Thai actress (born 1937)

Amara Asavananda (อมรา อัศวนนท์; , born 6 May 1936) is a Thai actress and beauty pageant titleholder who placed second runner-up of Miss Thailand 1953. She is the first daughter of Luang Prachoet-aksoralak (Sombhoj Asavananda) and Madam Georgette Asavananda. Her father was Thai and her mother was French.

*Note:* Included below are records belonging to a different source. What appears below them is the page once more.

(* ===== verification/FetchSpec.v ===== *)
(** * Fetching, run alone

    [BlockingFetch] waits in a loop around a [select].  Without interference its
    outcome is a function of the queue, of the storage and of what ends the wait. *)

From S2P Require Import Prelude Errors Process Routing CoreQueue QueueSpec.
From S2P Require Import CoreExchange CoreSafety Scenario ExchangeSpec AppConfig Repository.
From S2P Require Import Service Database Postgres ServiceSafety PostgresSpec.
From S2P Require Import Mirror MirrorCore MirrorHeap MirrorService Recovery History.

Section fetch.
Context `{E : GoEnv} `{!GoEnvOk E} `{P : PgEnv} (limits : LimitsConfig).

(** The loop of a fetch after an iteration. *)
Definition again (e : eref) (r : qref) (n c : string) (timeout : Z)
    (res : option (result Delivery)) : prog (World DB) (result Delivery) :=
  match res with
  | Some a => Ret a
  | None => Loop (BrokerService.fetch_iteration limits e r n c timeout) Ret
  end.

(** A fetch that waits for the channel [ch], having found the exchange [e] and the
    queue [r]. *)
Definition waiting (e : eref) (r : qref) (n c : string) (timeout : Z) (ch : option chan) :
    prog (World DB) (result Delivery) :=
  Select (BrokerService.wait_closed ch) (λ w,
    match w with
    | CtxDone err => Ret (Some (Err (CtxError err)))
    | TimerFired => Ret (Some (Err QueueEmpty))
    | Woken => Ret None
    end) ≫= again e r n c timeout.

She was the 2nd Runner-up Miss Thailand 1953 and she competed in Miss Universe 1954 pageant competition held in United States.

== Filmography ==

=== Films ===

| Year | Title | Role | Notes |
| 1955 | Pritsana | Pritsana | Main role |
| 1957 | Rak Rissaya | Pattama |
| 1957 | Prattana Haeng Hua Jai | Montaka |
| 1958 | Waew Mayura | Waew Mayura |
| 1959 | Honorable Prisoner | Mom Rajawongse Alisa Santatiwong |
| 1959 | Pol Nikorn Kimnguan Talui Harem | Nuanlaor Thaithae |
| 1962 | Sa Kao Duen |  | Support role |
| 1963 | Kom Payabaht | "Yen"/Nueayen |
| 1963 | Jamloei Rak | Sansanee |
| 1967 | Aya Ruk | Son | Main role |
| 1968 | Sap Sawat |  | Support role |
| 1974 | Nam Pueng Kom | Rose |
| 1976 | Sawan Yangmi | Mother |
| 1983 | O' Money | Wimonwan |
| 1985 | Kul Pung Ha |  |
| 1987 | The Red Roof | Dao Dara |
| 1990 | Bank Robbers | Somjeen |
| 1990 | Nang-Eye | Sister St. Pauli |
| 2004 | Pisaj | Aunt Bua |
| 2009 | Sassy Player |  |
| 2014 | The Last Executioner |  |

=== TV Dramas ===
She is an actress in Thai film and television drama as Prisana (1955), Leb-krut (1957), Rak Rissaya (1958), In-sree Dang (1958), Hao Dong (1958), Toong Ruang Rong (1959), See Kings (1959), Chaleoy Suk (1959,) Sud Pradthana (1961) etc.

In 1966, she married police lieutenant general Ankoon Purananda, and they have two daughters, Apichaya and Anoma.